++++ Data ++++
(** * DataMapPlot: the two plot-creation entry points

    A shallow embedding of [datamapplot/create_plots.py]: [create_plot]
    (static plots) and [create_interactive_plot] (HTML plots).

    Conventions of the embedding.
    - Python floats are idealised as real numbers ([R]); rounding, infinities
      and NaN are not modelled.
    - Labels and colours are strings; a dict keyed by labels is a [gmap].
    - A Python exception is a value of [exn] that records its class and the
      place that raised it; a computation that may raise has type [result].
    - The modules imported by the source but kept outside it (palette
      handling, medoids, the two renderers) and the third-party libraries
      (textwrap, matplotlib's [to_rgb]) are the fields of the classes of the
      section "Collaborators". *)

From Stdlib Require Import Reals Lra Lia ZArith String Ascii.
From Stdlib Require Import OrderedTypeEx.
From stdpp Require Import gmap strings list fin_maps sorting.

#[local] Set Warnings "-clear-no-such-hyp".

Local Open Scope string_scope.

(** ** Exceptions and fallible computations *)

(** Who raised an exception.  [EntryPointCheck] stands for a [raise]
    statement or assertion written in [create_plots.py] itself. *)
Inductive raiser : Type :=
  | Dict                 (* a dict subscript: d[k] *)
  | Sequence             (* a list or array subscript by position *)
  | Numpy                (* boolean-mask indexing, array construction *)
  | Pandas               (* column assignment, Series arithmetic *)
  | CallSite             (* the interpreter binding keyword arguments *)
  | Operator             (* an operator applied to built-in values *)
  | Helper (name : string) (* raised inside a called helper or library *)
  | EntryPointCheck.

Inductive exn_class : Type :=
  | KeyError | IndexError | ValueError | TypeError | HelperFailure.

Record exn : Type := Exn { exn_cls : exn_class; exn_by : raiser }.

Inductive result (A : Type) : Type :=
  | Raise (e : exn)
  | Return (a : A).
Arguments Raise {A} e.
Arguments Return {A} a.

Definition result_bind {A B} (f : A -> result B) (m : result A) : result B :=
  match m with
  | Raise e => Raise e
  | Return a => f a
  end.

#[global] Instance result_mret : MRet result := fun A a => Return a.
#[global] Instance result_mbind : MBind result := fun A B f m => result_bind f m.

(** [[f x for x in l]] where [f] may raise: the first failure wins. *)
Fixpoint traverse {A B} (f : A -> result B) (l : list A) : result (list B) :=
  match l with
  | [] => Return []
  | x :: l' =>
      match f x with
      | Raise e => Raise e
      | Return y =>
          match traverse f l' with
          | Raise e => Raise e
          | Return ys => Return (y :: ys)
          end
      end
  end.

(** What a call to a collaborator gives back: a value or a failure of its
    own, reported with a message. *)
Inductive outcome (A : Type) : Type :=
  | Failed (msg : string)
  | Gave (a : A).
Arguments Failed {A} msg.
Arguments Gave {A} a.

Definition call_helper {A} (name : string) (o : outcome A) : result A :=
  match o with
  | Failed _ => Raise (Exn HelperFailure (Helper name))
  | Gave a => Return a
  end.

(** [d[k]] on a dict. *)
Definition dict_get {V} (d : gmap string V) (k : string) : result V :=
  match d !! k with
  | Some v => Return v
  | None => Raise (Exn KeyError Dict)
  end.

(** [l[i]] on a list or one-dimensional array, for [0 <= i]. *)
Definition seq_get {V} (l : list V) (i : nat) : result V :=
  match l !! i with
  | Some v => Return v
  | None => Raise (Exn IndexError Sequence)
  end.

(** An exception is library-level when it does not come from a check
    written in the entry points themselves. *)
Definition library_level (e : exn) : bool :=
  match exn_by e with
  | EntryPointCheck => false
  | _ => true
  end.

(** ** Python values for keyword arguments *)

Inductive pyval : Type :=
  | PyNone
  | PyBool (b : bool)
  | PyInt (z : Z)
  | PyFloat (r : R)
  | PyStr (s : string).

(** The number a value stands for in float arithmetic, if any. *)
Definition as_number (v : pyval) : option R :=
  match v with
  | PyInt z => Some (IZR z)
  | PyFloat r => Some r
  | PyBool b => Some (if b then 1%R else 0%R)
  | PyNone | PyStr _ => None
  end.

(** ** numpy on label vectors and coordinate arrays *)

(** A row of [data_map_coords]. *)
Definition point : Type := R * R.
(** A colour as matplotlib takes it (a hex string or a colour name). *)
Definition color : Type := string.

(** Insert into a strictly increasing list of strings. *)
Fixpoint insert_sorted (x : string) (l : list string) : list string :=
  match l with
  | [] => [x]
  | y :: l' =>
      match String.compare x y with
      | Lt => x :: l
      | Eq => l
      | Gt => y :: insert_sorted x l'
      end
  end.

(** [np.unique(v)]: the distinct elements of [v], sorted. *)
Definition np_unique (v : list string) : list string :=
  foldr insert_sorted [] v.

(** [rows[mask]] once the lengths are known to agree. *)
Fixpoint take_masked {A} (rows : list A) (mask : list bool) : list A :=
  match rows, mask with
  | r :: rows', b :: mask' =>
      if b then r :: take_masked rows' mask' else take_masked rows' mask'
  | _, _ => []
  end.

(** [v == i] for a label vector [v]. *)
Definition mask_eq (v : list string) (i : string) : list bool :=
  map (fun x => bool_decide (x = i)) v.

(** [rows[mask]]: numpy refuses a boolean mask whose length differs from the
    number of rows. *)
Definition bool_index {A} (rows : list A) (mask : list bool) : result (list A) :=
  if decide (length mask = length rows)
  then Return (take_masked rows mask)
  else Raise (Exn IndexError Numpy).

Definition Rsum (l : list R) : R := foldr Rplus 0%R l.

(** [rows.mean(axis=0)] on an (n, 2) array. *)
Definition mean_axis0 (rows : list point) : point :=
  ((Rsum (map fst rows) / INR (length rows))%R,
   (Rsum (map snd rows) / INR (length rows))%R).

(** [np.clip(x, lo, hi)]. *)
Definition np_clip (x lo hi : R) : R := Rmin (Rmax x lo) hi.

(** [np.log10]. *)
Definition np_log10 (x : R) : R := (ln x / ln 10)%R.

(** [int(x)] on a float: truncation towards zero. *)
Definition py_int (x : R) : Z :=
  if Rle_dec 0 x then Int_part x else (- Int_part (- x))%Z.

(** [{k: v for k, v in kvs}]: a later pair overwrites an earlier one with the
    same key. *)
Definition dict_of_pairs {V} (kvs : list (string * V)) : gmap string V :=
  foldl (fun d kv => <[kv.1 := kv.2]> d) ∅ kvs.

(** [pd.Series(v).value_counts()], as pairs of a value and its count. *)
Definition value_counts (v : list string) : list (string * nat) :=
  map (fun u => (u, length (filter (fun x => x = u) v))) (np_unique v).

(** Minimum and maximum of a Series of floats (of an empty one: unused). *)
Definition Rlist_min (l : list R) : R :=
  match l with
  | [] => 0%R
  | x :: l' => foldr Rmin x l'
  end.

Definition Rlist_max (l : list R) : R :=
  match l with
  | [] => 0%R
  | x :: l' => foldr Rmax x l'
  end.

(** ** The calls handed to the renderers *)

(** A matplotlib colour map object, known by its name. *)
Inductive colormap : Type := Colormap (name : string).

Module RenderPlot.
(** The arguments of one call [render_plot(...)] as [create_plot] writes
    it: four positional arguments, the explicit keywords, and the
    remaining keywords. *)
Record call : Type := {
  data_map_coords : list point;
  color_list : list color;
  label_text : list string;
  label_locations : list point;
  title : option string;
  sub_title : option string;
  point_size : pyval;
  alpha : pyval;
  label_text_colors : option (list color);
  label_arrow_colors : option (list color);
  highlight_colors : list color;
  figsize : R * R;
  noise_color : color;
  label_size_adjustments : list R;
  dpi : R;
  force_matplotlib : bool;
  darkmode : bool;
  highlight_labels : option (list string);
  kwds : gmap string pyval
}.

(** The keywords the call writes out that are not parameters of
    [create_plot] and are not popped from [render_plot_kwds]: finding one
    of them in the forwarded keywords too makes the call a TypeError. *)
Definition explicit_keywords : list string :=
  ["label_text_colors"; "label_arrow_colors"; "highlight_colors";
   "label_size_adjustments"].
End RenderPlot.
++++
(Aim of the exercise): Return, exactly as written, only those lines that run from the one with "highlight_colors : list color;" to the last line of the data, both of those lines included.

(The answer):
  highlight_colors : list color;
  figsize : R * R;
  noise_color : color;
  label_size_adjustments : list R;
  dpi : R;
  force_matplotlib : bool;
  darkmode : bool;
  highlight_labels : option (list string);
  kwds : gmap string pyval
}.

(** The keywords the call writes out that are not parameters of
    [create_plot] and are not popped from [render_plot_kwds]: finding one
    of them in the forwarded keywords too makes the call a TypeError. *)
Definition explicit_keywords : list string :=
  ["label_text_colors"; "label_arrow_colors"; "highlight_colors";
   "label_size_adjustments"].
End RenderPlot.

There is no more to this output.